In a likely a historical first for the spring hearings, voters approved all 74 proposals on this year’s questionnaire. Of those 74 items, 70 advanced during reviews May 8-10 at the congress convention in Oshkosh where delegates rejected these four proposals:

• Of 6,830 ballots cast, attendees voted 66-34 percent to let trappers use cellular cameras to check and monitor traps (67 counties passed, four opposed and one tied), but convention delegates rejected the idea because the Wisconsin Trappers Association opposed it;

• Voters backed a congress advisory proposal 58-42 to phase out lead in ammunition and fishing tackle, citing concerns that mammals and birds can die when ingesting lead shot and fragments from lead-core bullets (counties also supported the idea, 36-31-1), but delegates rejected the proposal, citing reports that lead poisoning threatens only individual scavengers, not entire wildlife populations;

• Of 5,565 ballots cast, voters backed an advisory proposal 64-36 to have the DNR create a nonlethal predator prevention program for farmers (counties vote favored the idea, 59-9-4), but delegates rejected it, believing the program would be futile and costly;

• Of 5,806 ballots cast, voters supported an advisory proposal 69-31 to create a sandhill crane stamp to pay farmers for crop damage.

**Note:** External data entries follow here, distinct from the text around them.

(** * Mailbox onboarding: content extraction, classification, label
      synchronisation and the per-user onboarding cycle.

    A shallow embedding of
    - [app/services/gmail_service.py]   (class [GmailService]),
    - [app/services/labeling_service.py] (class [LabelingService]),
    - [app/workers/onboarding_worker.py] (class [OnboardingWorker]),
    - the three mailbox columns of [User] in [app/models.py],
    followed by the properties proved about them.

    Python [str] values are Rocq strings, dictionaries whose keys may be
    missing are records of [option] fields (a missing key is [None]), the
    request dictionary built by [modify_message_labels] is a [gmap].  The
    remote services (mailbox API, text-generation API, database session,
    clock) are oracles over an abstract world, every call to one of them is
    recorded in a trace. *)

From Stdlib Require Import ZArith Ascii String List Lia Bool.
From stdpp Require Import base option list strings gmap.

Local Open Scope string_scope.
Local Open Scope Z_scope.
Local Open Scope list_scope.
Local Open Scope stdpp_scope.

(** ** Python built-ins used by the services *)

(** Truth value of a Python [str]: only the empty string is falsy. *)
Definition truthy (s : string) : bool := negb (String.eqb s "").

The county vote favored the idea, 69-2-1, but delegates opposed creating another crop-abatement system.

Congress delegates OK’d 14 other advisory questions, which means they could return for a second vote in April 2026:

• Increase deer license price (59-41 majority, 6,021 votes);

• Let DNR wardens enforce local ordinances on lakes (79-21 majority, 5,957 votes);

• Protect lakes, streams, fish and wildlife from pollution caused by manure and commercial fertilizers (79-21 majority, 5,926 votes);

• Require hunters to put ownership/I.D. labels on bear baits on public land (77-23 majority, 5,803 votes);

• Create a general habitat conservation stamp (64-36 majority, 5,716 votes);

• Extend the fall turkey season in zones 6 and 7 (76-24 majority, 5,634 votes);

• Create a K9 unit for DNR game wardens (74-26 majority, 5,627 votes);

• Develop requirements for hunting and fishing guides (77-23 majority, 5,409 votes);

• Let hunters shoot white deer in Marathon, Portage, Wood, Jefferson, and Winnebago counties (passed by 60-40 or 61-39 majorities in all five counties);

• Require pipeline owners/operators to submit federally mandated spill notifications to the DNR’s remediation and redevelopment program (90-10 majority, 5,331 votes);

In other news from the congress statewide convention, Rob Bohmann of Racine was re-elected as chairman; Paul Reith of Madison was re-elected vice-chair; Reed Kabelowsky of Manitowoc was elected secretary; and Kevin Schanning of Bayfield County and Mike Britton of Barron County were elected as at-large executive committee members.